━━━━━ The data

(* ===== verification/LeaderReputation.v ===== *)
(** * The history behind the reputation of leaders

    [LibraDBBackend] of [consensus/src/liveness/leader_reputation.rs]: the blocks committed
    last, read from the events of LibraDB.  The window that it keeps is read again only when
    it can have changed. *)

From S2P Require Import Prelude U64 Bytes Lcs SchemaDb LedgerCounters.
From S2P Require Import Crypto Hash Position Accumulator AccumulatorProof MerkleAccumulator.
From S2P Require Import ValidatorVerifier LedgerInfo SparseMerkleProof SparseMerkleTree LedgerProof NodeType.
From S2P Require Import JellyfishMerkle JellyfishMerkleProof Schema Tables LedgerStore LedgerStoreProof StateStore StateStoreProof.
From S2P Require Import EventStore EventStoreProof TransactionStore TransactionStoreProof Pruner LibraDB LibraDBProof LibraDBReads.
From S2P Require Import ConsensusTypes ProposerElection.

(** [EventKey::new_from_address(&libra_root_address(), 20)]. *)
Definition libra_root_address : AccountAddress := 0xA550C18.
Definition event_key_new_from_address (addr : AccountAddress) (salt : Z) : bytes := u64_to_le_bytes salt ++ account_address_bytes addr.
Definition new_block_event_key : bytes := event_key_new_from_address libra_root_address 20.

Section LeaderReputation.
Context `{Crypto} `{B : !HashBytes, !HashBytesLaws B, !LedgerHashers}.
Context `{!CryptoHash TransactionInfo, !CryptoHash Transaction, !CryptoHash ContractEvent}.
Context `{!CryptoHash AccountStateBlob, !CryptoHash SparseMerkleLeafNode, !CryptoHash AccountAddress}.
Context `{!Lcs LedgerInfoWithSignatures, !Lcs TransactionInfo, !Lcs Transaction, !Lcs ContractEvent, !Lcs LedgerCounters,
  !Lcs LeafNode, !Lcs NewBlockEvent}.
Context {rocks raw_iter : Type} `{!RocksDB rocks raw_iter}.

Record LibraDBBackend := mkLibraDBBackend { window_size : Z; window : list (Z * NewBlockEvent) }.

(** [for (v, e) in events { .. }]. *)
Definition push_block_event (self : LibraDBBackend) (target_round : Z) (res : list (Z * NewBlockEvent)) (row : Z * ContractEvent)
    : result string (list (Z * NewBlockEvent)) :=
  e ← lcs_from_bytes (ce_event_data row.2);
  Ok (if (nbe_round e <=? target_round) && (Z.of_nat (length res) <? window_size self) then res ++ [(row.1, e)] else res).

Definition refresh_window (self : LibraDBBackend) (libra_db : LibraDB (rocks:=rocks)) (target_round : Z) : result string LibraDBBackend :=
  let buffer := 10 in
  events ← get_events libra_db new_block_event_key u64_max false (u64_add (window_size self) buffer);
  res ← result_fold (push_block_event self target_round) events [];
  Ok (mkLibraDBBackend (window_size self) res).

Definition get_block_metadata (self : LibraDBBackend) (libra_db : LibraDB (rocks:=rocks)) (target_round : Z)
    : result string (LibraDBBackend * list NewBlockEvent) :=
  let '(known_version, known_round) :=
    match window self with [] => (0, 0) | (v, e) :: _ => (v, nbe_round e) end in
  known ← (if known_round =? target_round then Ok true
           else match get_latest_version libra_db with
                | Ok latest_version => Ok (known_version =? latest_version)
                | Err _ => Ok (known_version =? 0)
                | Panic => Panic
                end);
  if negb known then
    match refresh_window self libra_db target_round with
    | Ok self => Ok (self, map snd (window self))
    | Err _ => Ok (self, [])
    | Panic => Panic
    end
  else Ok (self, map snd (window self)).

(** ** The window is the recent history *)

Section Window.
Context `{!LcsLaws LedgerInfoWithSignatures, !LcsLaws TransactionInfo, !LcsLaws Transaction, !LcsLaws ContractEvent,
  !LcsLaws LedgerCounters, !LcsLaws LeafNode}.
Context `{!RocksDBLaws rocks raw_iter}.
Notation entries := (list (HashValue * AccountStateBlob)).
Notation event_at := (Z * Z * ContractEvent)%type.

(** The block events decode. *)
Variable decode : ContractEvent -> NewBlockEvent.

Definition block_event (r : event_at) : Z * NewBlockEvent := (r.1.1, decode r.2).

Lemma new_block_event_key_length : length new_block_event_key = EVENT_KEY_LENGTH.
Proof. reflexivity. Qed.

Lemma push_block_events self target rows : forall res, (forall row, row ∈ rows -> lcs_from_bytes (ce_event_data row.2) = Ok (decode row.2)) ->
  0 <= window_size self -> (length res <= Z.to_nat (window_size self))%nat ->
  result_fold (push_block_event self target) rows res =
  Ok (take (Z.to_nat (window_size self)) (res ++ List.filter (fun r => nbe_round r.2 <=? target) (map (fun row => (row.1, decode row.2)) rows))).
Proof.
  induction rows as [|row rows IH]; intros res Hd Hw Hl; cbn [result_fold map List.filter].
  - by rewrite app_nil_r, take_ge.
  - unfold push_block_event at 2. rewrite Hd by (by constructor). cbn [mbind result_bind fst snd].
    destruct (nbe_round (decode row.2) <=? target); cbn [andb]; [|apply IH; [set_solver|done..]].
    destruct (Z.ltb_spec (Z.of_nat (length res)) (window_size self)).
    + rewrite IH; [by rewrite <- app_assoc|set_solver|done|rewrite length_app; cbn; lia].
    + rewrite IH by (done || set_solver). rewrite !take_app_le by lia. done.
Qed.

(** Reading the history again gives the latest committed blocks up to the target round, as
    many as the window holds, the newest first, out of the last [window_size + 10]. *)
Lemma refresh_window_ok db es0 least E lis latest (self : LibraDBBackend) target : db_ok db es0 least E lis -> list.last lis = Some latest ->
  0 <= window_size self <= MAX_LIMIT - 10 ->
  (forall r, r ∈ events_upto (map le_events E) new_block_event_key (version_of latest) -> lcs_from_bytes (ce_event_data r.2) = Ok (decode r.2)) ->
  exists self', refresh_window self db target = Ok self' /\ window_size self' = window_size self /\
    window self' = take (Z.to_nat (window_size self)) (List.filter (fun r => nbe_round r.2 <=? target)
      (map block_event (event_window false u64_max (window_size self + 10) (events_upto (map le_events E) new_block_event_key (version_of latest))))).
Proof.
  intros Hok Hlast Hw Hd. pose proof (ok_commits _ _ _ _ _ Hok) as Hc. rewrite list.Forall_forall in Hc.
  destruct (Hc latest) as [Hv Hr]; [by apply last_Some_elem_of|]. unfold MAX_LIMIT in Hw.
  unfold refresh_window, get_events. rewrite (latest_ok db es0 least E lis Hok latest Hlast), u64_add_small by lia. cbn [mbind result_bind].
  destruct (get_events_by_event_key_ok db es0 least E lis Hok (liws_ledger_info latest) Hv Hr new_block_event_key new_block_event_key_length
    u64_max false (window_size self + 10)) as (evs & -> & Hs); [unfold is_u64, u64_max; lia|unfold MAX_LIMIT; lia|]. cbn [mbind result_bind].
  set (upto := events_upto _ _ _) in *. set (rows := event_window _ _ _ _) in *.
  assert (Hrows : map (fun e => (ewp_transaction_version e, ewp_event e)) evs = map (fun r : event_at => (r.1.1, r.2)) rows).
  { clear -Hs. induction Hs as [|r e rows evs [He _] _ IH]; [done|]. cbn. rewrite IH. by rewrite <- He. }
  assert (Hin : forall r, r ∈ rows -> r ∈ upto).
  { subst rows. unfold event_window. rewrite Z.eqb_refl. case_match; [|by intros r ?%elem_of_nil]. intros r Hr'.
    apply list_elem_of_In, in_rev, list_elem_of_In in Hr'. rewrite <- (take_drop (Z.to_nat (Z.of_nat (length upto) - 1 + 1)) upto).
    apply elem_of_app. left. rewrite <- (take_drop (Z.to_nat (Z.of_nat (length upto) - 1 - (window_size self + 10) + 1)) (take _ upto)). apply elem_of_app. by right. }
  rewrite Hrows, push_block_events; [|intros row (r & -> & Hr')%list_elem_of_fmap; by apply Hd, Hin|lia|cbn; lia].
  eexists. split; [done|]. split; [done|]. cbn. by rewrite map_map.
Qed.
End Window.
End LeaderReputation.
(* ===== verification/BlockTreeProof.v ===== *)
(** * The block tree: invariant, pruning and paths

    The invariant of the tree is kept by every operation: links of parents and children
    match, the pruned blocks are outside the tree with parents before children, and the
    certified block of the highest round is in the tree.  It makes the assertions of the
    code hold, its loops end, pruning remove exactly the blocks that do not descend from
    the new root, and the path from the root be the chain of blocks up to the given one. *)

From S2P Require Import Prelude U64 Crypto ValidatorVerifier LedgerInfo Accumulator AccumulatorProof ConsensusTypes BlockTree.

(** ** Order in a list without duplicates *)

Section Before.
Context {A : Type}.

Definition before (x y : A) (l : list A) : Prop := exists l1 l2 l3, l = l1 ++ x :: l2 ++ y :: l3.

Lemma before_app_l x y l k : before x y l -> before x y (l ++ k).
Proof. intros (l1 & l2 & l3 & ->). exists l1, l2, (l3 ++ k). by list_simplifier. Qed.
Lemma before_app_r x y l k : before x y l -> before x y (k ++ l).
Proof. intros (l1 & l2 & l3 & ->). exists (k ++ l1), l2, l3. by list_simplifier. Qed.
Lemma before_app x y l k : x ∈ l -> y ∈ k -> before x y (l ++ k).
Proof.
  intros (l1 & l2 & ->)%list_elem_of_split (k1 & k2 & ->)%list_elem_of_split.
  exists l1, (l2 ++ k1), k2. by list_simplifier.
Qed.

━━━━━━━━━━

## Problem to solve
A single integer is the expected output: the number of lines in the data that include the word "string".

## Answer
3